- **YOUR TASK**:
From the entries, copy every line that carries the string "mret".

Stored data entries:
***

(* ===== verification/ServiceManagerDemo.v ===== *)
(** The service manager on concrete requests: a driver that keeps the commands it
    gets, the requests of the theorems, and three requests it mishandles. *)
From Stdlib Require Import String.
From S2P Require Import Prelude UserMem BinderUapi BinderIo BinderIoSpec BinderClient BinderClientSpec ServiceManager SvcRegistry ServiceManagerSpec ServiceManagerAnswers.
Import Bio Client SvcMgr.
Open Scope list_scope.

Module SvcDemo.

#[export] Instance binder_io_eq_dec : EqDecision binder_io.
Proof. solve_decision. Defined.

(** What is written to it, the latest first. *)
Definition trace : Type := list (list Z).
#[export] Instance trace_driver : Driver trace := {|
  sys_open := mret 3;
  sys_mmap _ _ := mret (Some 4096);
  sys_munmap _ _ := mret tt;
  sys_close _ := mret tt;
  ioctl_set_context_mgr _ := mret 0;
  ioctl_write_read _ w c _ := λ s, Ok ((0, Z.of_nat (length w), []), (s.1, w :: s.2))
|}.
#[export] Instance frames : Frames := {| rdata_addr := 8192; status_addr := 8448; stack_words := 0 |}.

#[export] Instance trace_quiet : QuietCommands (λ _ : trace, True).
Proof. intros fd cmd m d _ _. eexists _, _. split; [reflexivity|done]. Qed.

(** ** Messages *)

(** Room for a message at 65536 and for a reply and a status at 8192; the
    message written there. *)
Definition stack : mem := put_bytes 8192 (replicate 260 0) ∅.
Definition room : mem := put_bytes 65536 (replicate 512 0) stack.
Definition written_msg (its : list item) : binder_io * mem :=
  match put_items its (bio_init zero_bio 65536 512 4) room with Ok r => r | Oops _ => (zero_bio, room) end.
Definition mem_with (its : list item) : mem := (written_msg its).2.

(** Its transaction, and the reader and the writer of the handler. *)
Definition txn_with (its : list item) (uid code : Z) : binder_txn :=
  let bio := (written_msg its).1 in
  mk_txn 0 0 code 0 100 uid (bio_data bio - bio_data0 bio) (bio_offs bio - bio_offs0 bio) (bio_data0 bio) (bio_offs0 bio).
Definition msg_with (its : list item) : binder_io := bio_init_from_txn (txn_with its 0 0).
Definition reply : binder_io := bio_init zero_bio rdata_addr 256 4.
Definition header : list item := [I_u32 0; I_str false svcmgr_id].

Definition conn : binder_state := mk_state 3 4096 131072.

(** A manager that knows the service "nfc", with handle 77. *)
Definition nfc : svcinfo := mk_svc 0 77 false 3 (chars "nfc" ++ [0]).
Definition manager (m : mem) : task trace svcs := mk_task m [] (mk_svcs {[20000 := nfc]} 20000 0) [20200; 20400].
Definition empty_manager (m : mem) : task trace svcs := mk_task m [] (mk_svcs ∅ 0 0) [20000; 20200].

Lemma sm_ok_manager m : sm_ok (manager m) [(20000, nfc)].
Proof.
  constructor; [constructor|..].
  - split_and!; [done|done|done|done].
  - intros b x E. cbn in E. apply lookup_singleton_Some in E as [<- <-]. by left.
  - apply NoDup_singleton.
  - constructor; [|constructor]. constructor; [cbn; lia|]. exists (chars "nfc"). split; [done|]. split; [done|].
    repeat (constructor; [vm_compute; split; [discriminate|reflexivity]|]). constructor.
  - apply NoDup_singleton.
  - cbn. apply NoDup_cons. split; [|apply NoDup_singleton]. by intros ?%list_elem_of_singleton.
  - cbn. repeat (constructor; [split; [done|vm_compute; reflexivity]|]). constructor.
Qed.

Lemma sm_ok_empty m : sm_ok (empty_manager m) [].
Proof.
  constructor; [constructor|..].
  - done.
  - intros b x. cbn. by rewrite lookup_empty.
  - constructor.
  - constructor.
  - constructor.
  - cbn. apply NoDup_cons. split; [|apply NoDup_singleton]. by intros ?%list_elem_of_singleton.
  - cbn. repeat (constructor; [split; [done|vm_compute; reflexivity]|]). constructor.
Qed.

(** What a run can check of [byte_mem] and [mapped]. *)
Lemma byte_mem_check m : forallb (λ e : Z * Z, (0 <=? e.2) && (e.2 <? 256)) (map_to_list m) = true → byte_mem m.
Proof.
  intros H i b Hb. rewrite forallb_forall in H. specialize (H (i, b)). rewrite <- list_elem_of_In, elem_of_map_to_list in H.
  apply H in Hb. apply andb_prop in Hb as [?%Z.leb_le ?%Z.ltb_lt]. done.
Qed.

Lemma mapped_check a n m : forallb (λ i, bool_decide (is_Some (m !! i))) (seqZ a n) = true → mapped a n m.
Proof.
  intros H i Hi. rewrite forallb_forall in H. specialize (H i). rewrite <- list_elem_of_In, elem_of_seqZ in H.
  apply H in Hi. by apply bool_decide_eq_true in Hi.
Qed.

Lemma room_mapped : mapped 65536 512 room.
Proof. apply mapped_check. vm_compute. reflexivity. Qed.

(** Read back, a written message is a request. *)
Lemma request_written its :
  Forall item_ok its → total its <= 496 → objects its <= 4 → request (msg_with its) (mem_with its) its.
Proof.
  intros Hok Ht Ho. destruct (bio_init_writer zero_bio 65536 512 4 room) as [Ei W]; [lia..|apply room_mapped|].
  destruct (put_items_ok its _ room W Hok) as (bio' & m' & E & W' & N & R).
  unfold msg_with, txn_with, mem_with, written_msg. rewrite E. cbn [fst snd]. rewrite Ei in N, R.
  destruct N as [Hd0 Ho0 _ _ _ _ _ _]. cbn in Hd0, Ho0. pose proof (total_nonneg its Hok). pose proof (objects_nonneg its).
  destruct R as [[_ (_ & Hd & Hof & Hl & Hw)]|[Hn _]]; [|exfalso; apply Hn; unfold fits_all; cbn; lia].
  cbn in Hd, Hof, Hl, Hw. constructor; cbn; try lia; [done|by rewrite Hd0|].
  exists (object_offsets 0 its). split; [|by rewrite Z.sub_diag]. split; [|split].
  - eapply Forall_impl; [exact (object_offsets_range 0 its ltac:(lia) Hok)|]. simpl. intros o ?. unfold is_u32. lia.
  - cbn. by rewrite Ho0.
  - cbn. rewrite length_object_offsets, Hof, Ho0. replace (65536 + 4 * objects its - 65536) with (objects its * 4) by lia. by rewrite Z.div_mul.
Qed.

Lemma reply_writer m : mapped 8192 256 m → writer reply m.
Proof. intros H. apply bio_init_writer; try (cbn; lia). exact H. Qed.

Definition u32_check (x : Z) : bool := (0 <=? x) && (x <? 2 ^ 32).
Definition item_check (it : item) : bool :=
  match it with
  | I_u32 n => u32_check n
  | I_str _ s => forallb (λ c, (0 <? c) && (c <? 2 ^ 16)) s && (Z.of_nat (length s) <? 2 ^ 29)
  | I_obj p | I_ref p => u32_check p
  end.

Lemma items_check its : forallb item_check its = true → Forall item_ok its.
Proof.
  assert (Hu : ∀ x, u32_check x = true → is_u32 x) by (intros x [?%Z.leb_le ?%Z.ltb_lt]%andb_prop; done).
  intros H. apply Forall_forall. intros it Hin%list_elem_of_In. rewrite forallb_forall in H. apply H in Hin.
  destruct it as [n|x s|p|p]; [by apply Hu| |by apply Hu..]. apply andb_prop in Hin as [Hs Hl%Z.ltb_lt]. split; [|done].
  apply Forall_forall. intros c Hc%list_elem_of_In. rewrite forallb_forall in Hs. apply Hs, andb_prop in Hc as [?%Z.ltb_lt ?%Z.ltb_lt]. done.
Qed.

(** ** Requests *)

Definition nfc_name : list Z := chars "nfc".
Definition get_nfc : list item := header ++ [I_str false nfc_name].
Definition add_nfc : list item := header ++ [I_str false nfc_name; I_ref 5; I_u32 1].

Lemma items_ok_get : Forall item_ok get_nfc.
Proof. apply items_check. vm_compute. reflexivity. Qed.
Lemma items_ok_add : Forall item_ok add_nfc.
Proof. apply items_check. vm_compute. reflexivity. Qed.

Lemma request_get : request (msg_with get_nfc) (mem_with get_nfc) get_nfc.
Proof. apply request_written; [apply items_ok_get|vm_compute; discriminate..]. Qed.
Lemma request_add : request (msg_with add_nfc) (mem_with add_nfc) add_nfc.
Proof. apply request_written; [apply items_ok_add|vm_compute; discriminate..]. Qed.
Lemma reply_get : writer reply (mem_with get_nfc).
Proof. apply reply_writer, mapped_check. vm_compute. reflexivity. Qed.
Lemma reply_add : writer reply (mem_with add_nfc).
Proof. apply reply_writer, mapped_check. vm_compute. reflexivity. Qed.
Lemma bytes_add : byte_mem (mem_with add_nfc).
Proof. apply byte_mem_check. vm_compute. reflexivity. Qed.

Lemma get_service_correct_witness :
  ∃ reply' m', svcmgr_handler conn (txn_with get_nfc 2000 SVC_MGR_CHECK_SERVICE) (msg_with get_nfc) reply (manager (mem_with get_nfc)) =
    Ok ((0, reply'), with_mem m' (manager (mem_with get_nfc))) ∧ put_result (I_ref 77) reply reply' (mem_with get_nfc) m'.
Proof.
  exact (get_service_correct conn (txn_with get_nfc 2000 SVC_MGR_CHECK_SERVICE) (msg_with get_nfc) reply (manager (mem_with get_nfc))
    [(20000, nfc)] 0 nfc_name (sm_ok_manager _) eq_refl (or_intror eq_refl) request_get reply_get
    ltac:(vm_compute; split; [discriminate|reflexivity])).
Defined.

Lemma add_service_correct_witness :
  ∃ reply' st' l', svcmgr_handler conn (txn_with add_nfc AID_NFC SVC_MGR_ADD_SERVICE) (msg_with add_nfc) reply (manager (mem_with add_nfc)) =
    Ok ((0, reply'), st') ∧ sm_ok st' l' ∧ entries l' = [(nfc_name, 5, false)].
Proof.
  destruct (add_service_correct (λ _, True) conn (txn_with add_nfc AID_NFC SVC_MGR_ADD_SERVICE) (msg_with add_nfc) reply
    (manager (mem_with add_nfc)) [(20000, nfc)] 0 nfc_name 5 1 (sm_ok_manager _) bytes_add Logic.I ltac:(discriminate) eq_refl eq_refl
    request_add reply_add ltac:(discriminate) ltac:(vm_compute; lia)) as (reply' & st' & l' & E & Hs & _ & _ & Ee).
  exists reply', st', l'. split; [exact E|]. split; [exact Hs|]. rewrite Ee. vm_compute. reflexivity.
Defined.

Lemma service_death_correct_witness :
  ∃ st' l', call_death conn 20008 (manager ∅) = Ok (tt, st') ∧ entries l' = [(nfc_name, 0, false)].
Proof.
  destruct (service_death_correct (λ _, True) conn 20000 nfc (manager ∅) [(20000, nfc)] (sm_ok_manager _) Logic.I ltac:(by left))
    as (st' & l' & E & _ & _ & _ & Ee & _). exists st', l'. split; [exact E|]. rewrite Ee. vm_compute. reflexivity.
Defined.

(** A run of one request, to a manager that knows nothing yet. *)
Definition add_request : event (D := trace) := E_request (mem_with add_nfc) (txn_with add_nfc AID_NFC SVC_MGR_ADD_SERVICE) (msg_with add_nfc) reply.
Definition after_add : task trace svcs := state_after
  (svcmgr_handler conn (txn_with add_nfc AID_NFC SVC_MGR_ADD_SERVICE) (msg_with add_nfc) reply) (empty_manager (mem_with add_nfc)).
Definition add_answer : Z * binder_io := value_of (0, reply)
  (svcmgr_handler conn (txn_with add_nfc AID_NFC SVC_MGR_ADD_SERVICE) (msg_with add_nfc) reply) (empty_manager (mem_with add_nfc)).

Lemma add_run : sm_run conn [add_request] (empty_manager (mem_with add_nfc)) after_add.
Proof.
  apply (sm_request conn [] _ (empty_manager (mem_with add_nfc)) _ _ _ _ add_answer); [constructor|apply bytes_add|].
  refine (returns_ok _ _ _ _). vm_compute. reflexivity.
Qed.

Lemma registry_authority_witness :
  ∃ l, sm_ok after_add l ∧ ∀ e, e ∈ entries l → authorized [add_request] e.1.1.
Proof. exact (registry_authority conn [add_request] _ _ add_run (sm_ok_empty _)). Defined.

(** ** Parsing: a request and a death, as the driver writes them *)

Definition get_messages : list message := [B_noop BR_NOOP; B_transaction (txn_with get_nfc 2000 SVC_MGR_CHECK_SERVICE); B_dead 20008].

Lemma get_messages_ok : Forall message_ok get_messages.
Proof.
  unfold get_messages. rewrite !Forall_cons, Forall_nil. split_and!; [by left| |vm_compute; split; [discriminate|reflexivity]|done].
  cbn [message_ok]. apply Forall_forall. intros w Hw%list_elem_of_In. unfold is_u32.
  assert (H : forallb u32_check (txn_words (txn_with get_nfc 2000 SVC_MGR_CHECK_SERVICE)) = true) by (vm_compute; reflexivity).
  rewrite forallb_forall in H. apply H, andb_prop in Hw as [?%Z.leb_le ?%Z.ltb_lt]. done.
Qed.

Lemma binder_parse_correct_witness :
  binder_parse conn false (concat (encode_message <$> get_messages) ++ replicate 60 0) (Z.of_nat (length (concat (encode_message <$> get_messages))))
    (Some (svcmgr_handler conn)) (call_death conn) (manager (mem_with get_nfc)) =
  handle_messages conn get_messages false None 1 (Some (svcmgr_handler conn)) (call_death conn) (manager (mem_with get_nfc)).
Proof. exact (binder_parse_correct conn false _ get_messages (replicate 60 0) _ _ _ get_messages_ok eq_refl). Defined.

(** ** Requests the manager mishandles *)

(** The count of a string whose characters are missing. *)
Definition truncated : list item := header ++ [I_u32 3].

(** A request whose service name is cut off after its length crashes the
    service manager, when a service with a name of that length is known:
    [bio_get_string16] returns NULL with the length still set, and [find_svc]
    compares the name with it. *)
Theorem truncated_name_crashes :
  svcmgr_handler conn (txn_with truncated 2000 SVC_MGR_CHECK_SERVICE) (msg_with truncated) reply (manager (mem_with truncated)) =
  Oops Bad_access.
Proof. vm_compute. reflexivity. Qed.

(** The name "phon", 4 characters, with the rest of "phone" in its padding. *)
Definition phon : list item := header ++ [I_u32 4; I_u32 6815856; I_u32 7209071; I_u32 101; I_ref 5; I_u32 0].

(** The permission to register is that of the characters up to a NUL, the
    registered name has the given length: the radio user, who may register
    "phone", registers "phon". *)
Theorem prefix_registered :
  (λ r : Z * binder_io * task trace svcs, (r.1.1, (sv_list (c_app r.2), svc_name <$> sv_heap (c_app r.2) !! 20200))) <$>
    (match svcmgr_handler conn (txn_with phon AID_RADIO SVC_MGR_ADD_SERVICE) (msg_with phon) reply (manager (mem_with phon)) with
     | Ok r => Some r | Oops _ => None end) =
  Some (0, (20200, Some (chars "phon"))) ∧ may AID_RADIO (chars "phon") = false.
Proof. split; vm_compute; reflexivity. Qed.

(** A service with a name of 127 characters, and a request for the first name. *)
Definition long_name : list Z := replicate 127 97.
Definition long_manager (m : mem) : task trace svcs := mk_task m [] (mk_svcs {[20000 := mk_svc 0 77 false 127 (long_name ++ [0])]} 20000 0) [].
Definition list_first : list item := header ++ [I_u32 0].

(** Asked to list a service whose name has more than 117 characters, the
    manager answers with status 0 and a message of 4 bytes, the length of the
    name without the name: the overflow of the reply is not looked at. *)
Theorem long_name_truncated :
  (λ r : Z * binder_io * task trace svcs, (r.1.1, (bio_data r.1.2 - bio_data0 r.1.2, bio_flags r.1.2))) <$>
    (match svcmgr_handler conn (txn_with list_first 2000 SVC_MGR_LIST_SERVICES) (msg_with list_first) reply (long_manager (mem_with list_first)) with
     | Ok r => Some r | Oops _ => None end) =
  Some (0, (4, BIO_F_OVERFLOW)).
Proof. vm_compute. reflexivity. Qed.
End SvcDemo.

***

- **RESPONSE TO THE TASK**:
  sys_open := mret 3;
  sys_mmap _ _ := mret (Some 4096);
  sys_munmap _ _ := mret tt;
  sys_close _ := mret tt;
  ioctl_set_context_mgr _ := mret 0;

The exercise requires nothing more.